“Reducing the carbon footprint…” You’ve heard people say this before, especially big corporations with marketing stake in the statement. But what does it mean? And what does it mean for us?
When people talk about saving the environment, this movement is a direct response to the warming of Earth’s climate. Global warming is a real threat to our farmers, our wildlife, and the world as a whole. The gas responsible for most of global warming is carbon dioxide, or CO2. Most of the CO2 released into the atmosphere comes from the combustion of fossil fuels for cars, factories, and electricity. Nitrous oxide is another toxic gas that is hurting our environment. Most nitrous oxide comes from fertilizers, industrial purposes, and the loss of our rainforests that would otherwise be storing CO2. While nitrous oxide is 300 times more harmful than carbon dioxide, no gas adds more warmth to the atmosphere than carbon dioxide.
The Hemp Solution
When the topic of conversation moves to global warming, the conversation usually turns a little bleak. But there’s new hope: hemp. Alright, maybe it’s not new. Researchers claim that hemp was the first domesticated crop, back in 12,000 B.C. – and yet, it’s new again. With the signing of the 2018 Farm Bill, hemp is now legal again in the US, opening the door for innovation and environmentally-friendly alternatives.

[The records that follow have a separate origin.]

(* ===== verification/RespCache.v ===== *)
(** * The response cache

    [src/src/net/cache.rs]: responses by key with an expiry, evicted by entry
    count and by cumulative bytes, invalidated by key prefix.  Instants and
    durations are nanoseconds; the order in which the hash map lists its
    entries is a parameter. *)

From S2P Require Import Prelude Bytes RustStr.

Record Entry := mkEntry { body : bytes; content_type : bytes; expires : Z }.

Abbreviation Entries := (gmap bytes Entry).

Record ResponseCache := mkResponseCache {
  inner : Entries;
  ttl : Z;
  max_entries : Z;
  max_bytes : Z;
  bytes_held : Z;
}.

Definition new (ttl max_entries : Z) : ResponseCache := mkResponseCache ∅ ttl max_entries 0 0.

Definition new_with_bytes (ttl max_entries max_bytes : Z) : ResponseCache :=
  mkResponseCache ∅ ttl max_entries max_bytes 0.

Definition get (c : ResponseCache) (key : bytes) (now : Z) : option (bytes * bytes) :=
  if ttl c =? 0 then None
  else match inner c !! key with
       | None => None
       | Some e => if expires e <=? now then None else Some (body e, content_type e)
       end.

Definition sat_sub (a b : Z) : Z := Z.max 0 (a - b).
Definition sat_add (a b : Z) : Z := Z.min u64_max (a + b).

Section cache.
(** [HashMap::iter] yields every entry once, in some order. *)
Context (order : Entries → list (bytes * Entry)).

(** An expired entry if there is one, any entry otherwise. *)
Definition evict_key (g : Entries) (now : Z) : option bytes :=
  match List.find (λ x, expires x.2 <=? now) (order g) with
  | Some x => Some x.1
  | None => fst <$> head (order g)
  end.

(** The two eviction loops differ in the condition.  Every turn removes an
    entry, so [fuel] turns are enough for a map of that size. *)
Fixpoint evict_while (full : Entries → Z → bool) (fuel : nat) (g : Entries) (bytes_val now : Z)
    : Entries * Z :=
  match fuel with
  | O => (g, bytes_val)
  | S fuel =>
      if full g bytes_val then
        match evict_key g now with
        | None => (g, bytes_val)
        | Some k =>
            match g !! k with
            | Some e => evict_while full fuel (delete k g) (sat_sub bytes_val (zlen (body e))) now
            | None => evict_while full fuel g bytes_val now
            end
        end
      else (g, bytes_val)
  end.

Definition insert (c : ResponseCache) (key b ctype : bytes) (now : Z) : ResponseCache :=
  let body_len := zlen b in
  if (0 <? max_bytes c) && (max_bytes c <? body_len * 4) then c
  else
    let g := inner c in
    let bytes_val := match g !! key with
                     | Some prev => sat_sub (bytes_held c) (zlen (body prev))
                     | None => bytes_held c
                     end in
    let '(g, bytes_val) :=
      evict_while (λ g _, max_entries c <=? Z.of_nat (size g)) (size g) g bytes_val now in
    let '(g, bytes_val) :=
      if 0 <? max_bytes c
      then evict_while (λ _ v, max_bytes c <? sat_add v body_len) (size g) g bytes_val now
      else (g, bytes_val) in
    mkResponseCache (<[key := mkEntry b ctype (now + ttl c)]> g) (ttl c) (max_entries c)
      (max_bytes c) (sat_add bytes_val body_len).
End cache.

Definition total_bytes (g : Entries) : Z := foldr (λ x n, zlen (body x.2) + n) 0 (map_to_list g).

Definition invalidate_prefix (c : ResponseCache) (prefix : bytes) : ResponseCache :=
  let freed := total_bytes (filter (λ x, starts_with prefix x.1 = true) (inner c)) in
  mkResponseCache (filter (λ x, starts_with prefix x.1 = false) (inner c)) (ttl c) (max_entries c)
    (max_bytes c) (sat_sub (bytes_held c) freed).

Definition invalidate_all (c : ResponseCache) : ResponseCache :=
  mkResponseCache ∅ (ttl c) (max_entries c) (max_bytes c) 0.

(** ** Lemmas *)

Section lemmas.
Context (order : Entries → list (bytes * Entry)) (order_ok : ∀ g, order g ≡ₚ map_to_list g).

Lemma evict_key_in g now k : evict_key order g now = Some k → ∃ e, g !! k = Some e.
Proof using order_ok.
  unfold evict_key. intros H.
  assert (∃ x, x ∈ order g ∧ x.1 = k) as ([k' e] & Hx & <-).
  { destruct (List.find _ (order g)) as [x|] eqn:E.
    - apply find_some in E as [E _]. injection H as <-. exists x. by rewrite list_elem_of_In.
    - destruct (order g) as [|x l]; [done|]. injection H as <-. exists x. split; [by left|done]. }
  rewrite order_ok in Hx. apply elem_of_map_to_list in Hx. eauto.
Qed.

Lemma evict_key_some g now : g ≠ ∅ → ∃ k, evict_key order g now = Some k.
Proof using order_ok.
  intros Hne. unfold evict_key. destruct (List.find _ _) as [x|]; [eauto|].
  destruct (order g) as [|x l] eqn:E; [|by eexists].
  exfalso. apply Hne. apply map_to_list_empty_iff.
  pose proof (order_ok g) as Hp. rewrite E in Hp. by apply Permutation_nil_l in Hp.
Qed.

Lemma evict_while_spec full fuel g v now :
  (size g ≤ fuel)%nat →
  let '(g', v') := evict_while order full fuel g v now in
  g' ⊆ g ∧ (full g' v' = false ∨ g' = ∅).
Proof using order_ok.
  revert g v. induction fuel as [|fuel IH]; intros g v Hf; cbn [evict_while].
  { split; [done|]. right. apply map_size_empty_inv. lia. }
  destruct (full g v) eqn:Ef; [|split; [done|by left]].
  destruct (decide (g = ∅)) as [->|Hne].
  { destruct (evict_key order ∅ now) as [k|] eqn:Ek; [|split; [done|by right]].
    apply evict_key_in in Ek as [e He]. by rewrite lookup_empty in He. }
  destruct (evict_key_some g now Hne) as [k Hk]. rewrite Hk.
  destruct (evict_key_in _ _ _ Hk) as [e He]. rewrite He.
  assert (Hs : size (delete k g) = pred (size g)) by (rewrite map_size_delete; by rewrite He).
  specialize (IH (delete k g) (sat_sub v (zlen (body e)))).
  destruct (evict_while order full fuel _ _ now) as [g' v']. 
  destruct IH as [Hsub Hd]; [lia|]. split; [|done]. etrans; [exact Hsub|apply delete_subseteq].
Qed.
End lemmas.

Lemma insert_inner order c key b ct now :
  (∀ g, order g ≡ₚ map_to_list g) →
  (0 <? max_bytes c) && (max_bytes c <? zlen b * 4) = false →
  ∃ g, inner (insert order c key b ct now) = <[key := mkEntry b ct (now + ttl c)]> g ∧
    g ⊆ inner c ∧ (Z.of_nat (size g) < max_entries c ∨ g = ∅).
Proof.
  intros Ho Hsz. unfold insert. rewrite Hsz.
  set (v := match inner c !! key with Some _ => _ | None => _ end).
  pose proof (evict_while_spec order Ho (λ g _, max_entries c <=? Z.of_nat (size g))
    (size (inner c)) (inner c) v now ltac:(lia)) as H1.
  destruct (evict_while _ _ _ _ v now) as [g1 v1]. destruct H1 as [Hsub1 Hcnt].
  assert (Hcnt1 : Z.of_nat (size g1) < max_entries c ∨ g1 = ∅).
  { destruct Hcnt as [Hc|]; [left|by right]. by apply Z.leb_gt in Hc. }
  destruct (0 <? max_bytes c).
  - pose proof (evict_while_spec order Ho (λ _ v, max_bytes c <? sat_add v (zlen b))
      (size g1) g1 v1 now ltac:(lia)) as H2.
    destruct (evict_while _ _ _ g1 v1 now) as [g2 v2]. destruct H2 as [Hsub2 _].
    exists g2. split_and!; [done|by etrans|].
    apply map_subseteq_size in Hsub2.
    destruct Hcnt1 as [Hc| ->]; [left; lia|right; apply map_size_empty_inv].
    rewrite map_size_empty in Hsub2. lia.
  - exists g1. done.
Qed.

(** ** Properties *)

(** The cache answers with what was cached and no longer than it may: an
    accepted insertion is returned until its time to live has passed, an entry
    under another key is afterwards as it was or gone, the number of entries
    stays within the configured maximum (at least one), and an invalidation
    drops exactly the keys with the prefix. *)
Theorem cache_get_insert order c key b ct now t k prefix :
  (∀ g, order g ≡ₚ map_to_list g) →
  max_bytes c = 0 ∨ zlen b * 4 ≤ max_bytes c →
  let c' := insert order c key b ct now in
  (ttl c ≠ 0 → t < now + ttl c → get c' key t = Some (b, ct)) ∧
  (k ≠ key → get c' k t = None ∨ get c' k t = get c k t) ∧
  Z.of_nat (size (inner c')) ≤ Z.max 1 (max_entries c) ∧
  get (invalidate_prefix c prefix) k t = (if starts_with prefix k then None else get c k t).
Proof.
  intros Ho Hsz. cbv zeta.
  assert (Hacc : (0 <? max_bytes c) && (max_bytes c <? zlen b * 4) = false).
  { apply andb_false_iff. destruct Hsz as [->|Hsz]; [by left|right; apply Z.ltb_ge; lia]. }
  destruct (insert_inner order c key b ct now Ho Hacc) as (g & Hin & Hsub & Hcnt).
  assert (Httl : ttl (insert order c key b ct now) = ttl c).
  { unfold insert. rewrite Hacc. repeat destruct (evict_while _ _ _ _ _ _).
    by destruct (0 <? max_bytes c). }
  split_and!.
  - intros Ht Hlt. unfold get. rewrite Hin, Httl, lookup_insert_eq. cbn [expires body content_type].
    destruct (Z.eqb_spec (ttl c) 0); [done|]. by destruct (Z.leb_spec (now + ttl c) t); [lia|].
  - intros Hne. unfold get. rewrite Hin, Httl, lookup_insert_ne by done.
    destruct (ttl c =? 0); [by left|]. destruct (g !! k) as [e|] eqn:E; [right|by left].
    by rewrite (lookup_weaken _ _ _ _ E Hsub).
  - rewrite Hin, map_size_insert.
    destruct Hcnt as [Hc| ->]; [|rewrite lookup_empty, map_size_empty; cbn; lia].
    destruct (g !! key); cbn; lia.
  - unfold get, invalidate_prefix. cbn [ttl inner]. rewrite map_lookup_filter.
    destruct (ttl c =? 0); [by destruct (starts_with _ _)|].
    destruct (inner c !! k) as [e|]; cbn [mbind option_bind]; [|by destruct (starts_with _ _)].
    case_guard as Hg; cbn in Hg |- *; rewrite Hg || (apply not_false_iff_true in Hg; rewrite Hg); done.
Qed.

(** An order that lists one key first. *)
Definition key_first (k : bytes) (g : Entries) : list (bytes * Entry) :=
  filter (λ x, x.1 = k) (map_to_list g) ++ filter (λ x, x.1 ≠ k) (map_to_list g).

Lemma key_first_ok k g : key_first k g ≡ₚ map_to_list g.
Proof.
  unfold key_first. induction (map_to_list g) as [|x l IH]; [done|].
  rewrite !filter_cons. destruct (decide (x.1 = k)) as [E|E].
  - rewrite decide_False by (by intros []). cbn. by rewrite IH.
  - rewrite decide_True by done. rewrite <- Permutation_middle. by rewrite IH.
Qed.

Lemma cache_get_insert_witness :
  let c' := insert (key_first (lit "a")) (new 60 2) (lit "a") (lit "x") (lit "t") 0 in
  (60 ≠ 0 → 5 < 0 + 60 → get c' (lit "a") 5 = Some (lit "x", lit "t")) ∧
  (lit "b" ≠ lit "a" → get c' (lit "b") 5 = None ∨ get c' (lit "b") 5 = get (new 60 2) (lit "b") 5) ∧
  Z.of_nat (size (inner c')) ≤ Z.max 1 2 ∧
  get (invalidate_prefix (new 60 2) (lit "b")) (lit "b") 5 =
    (if starts_with (lit "b") (lit "b") then None else get (new 60 2) (lit "b") 5).
Proof.
  apply (cache_get_insert (key_first (lit "a")) (new 60 2) (lit "a") (lit "x") (lit "t") 0 5
    (lit "b") (lit "b")).
  - apply key_first_ok.
  - left. reflexivity.
Defined.

(** A cache of at most 8 entries and 100 bytes after a run of insertions: eight
    keys of 10 bytes, the first overwritten eight times, then six others
    overwritten with 25 bytes. *)
Definition undercount_run : ResponseCache :=
  let k i := [z2b (48 + i)] in
  let put c i n := insert (key_first (k 0)) c (k i) (replicate n x2e) [] 0 in
  let c := foldl (λ c i, put c i 10%nat) (new_with_bytes 60 8 100) [0; 1; 2; 3; 4; 5; 6; 7] in
  let c := foldl (λ c i, put c i 10%nat) c [0; 0; 0; 0; 0; 0; 0; 0] in
  foldl (λ c i, put c i 25%nat) c [1; 2; 3; 4; 5; 6].

(** The byte cap does not hold.  When an insertion overwrites a key and the
    eviction picks that same key, its bytes are subtracted twice, so the count
    falls below what is resident: a cache limited to 100 bytes comes to hold
    160 while it accounts for at most 100. *)
Theorem cache_byte_cap_exceeded :
  max_bytes undercount_run = 100 ∧ total_bytes (inner undercount_run) = 160 ∧
  bytes_held undercount_run ≤ 100.
Proof. split_and!; vm_compute; [reflexivity..|discriminate]. Qed.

Hemp begins sequestering carbon the moment it is seeded; conservatively, hemp cultivation yields a sequestration ratio of about 1.5 units of sequestration per unit produced. In Layman’s terms, one ton of harvested hemp fiber should sequester 1.62 tons of CO2.
Hemp can also sequester carbon back into the soil through a process called, biosequestration. In this process, hemp captures carbon emissions from the atmosphere. When the crop is harvested, the hemp can be slow-smoldered, not burned, to create biochar. This charcoal-esque product can then be mixed with other nutrients and returned into the soil. According to a paper provided by Holon Ecosystem Consultants, hemp might give as much as 13 tons of charcoal per hectare annually, which would triple the output of Salix (a popular biomass crop) plantations.
Building and Construction
The first hemp application that usually comes to mind is in building and construction. According to the United Nations Environment Programme, the building sector contributes up to 30% of global annual greenhouse gas emissions and uses up to 40% of all energy. In recent years, Europe has been leading the way back into energy-efficient, hemp-based buildings, with Canada and the US following suit. The most popular in this recent surge: hempcrete. Hempcrete is a fiber-reinforced material made from a combination of hemp hurd, lime, and water. This combination creates a bio-composite material that is lighter and more flexible than concrete while keeping the structural strength and thermal properties ideal for use in non-load bearing construction projects and insulation. But what about its carbon footprint? A life cycle analysis on a 120 square foot
Hempcrete wall would find an emission of 3880 pounds of CO2, but this would not include the materials’ potential carbon sequestration. As we previously mentioned, one ton of hemp fiber should sequester 1.62 tons of CO2 over the growing process, but hemp doesn’t stop sequestering there. Over time, materials in hempcrete undergo calcination, absorbing more CO2. Calcination is the process where materials heat up, below its boiling point, to drive off volatile matter or to effect changes. During this process, and under the same circumstances previously mentioned, the 120 square foot hempcrete wall should sequester 2400 pounds of CO2, leaving only 1480 pounds of CO2 created by the process. Those 1480 pounds are easily offset by the carbon sequestered in hemp production, leaving the entire project carbon negative.
Natural materials are used in hundreds of composite applications. One of the most popular composite applications is thermoplastics. These are a type of plastic made from polymer resins, like polyethylene, polypropylene, polystyrene, polycarbonate, and acrylic. These resins and natural materials can create anything from surfboards to eyeglass lenses. With this much potential, imagine the good that could be done by replacing a little plastic with natural fibers. A study in 2003 by the University of Toronto found that we could save 50 000 MJ, or 3 tons of CO2, per ton of thermoplastic by replacing 30% glass fiber reinforcement with 65% hemp fiber. We can also address the carbon storage capabilities in these natural fiber composites. The same writers of the University of Toronto’s study estimated a carbon storage potential of 715 pounds per metric ton of hemp-based polypropylene composite. This means that the carbon is not sent back into the atmosphere but trapped in the material for years and years.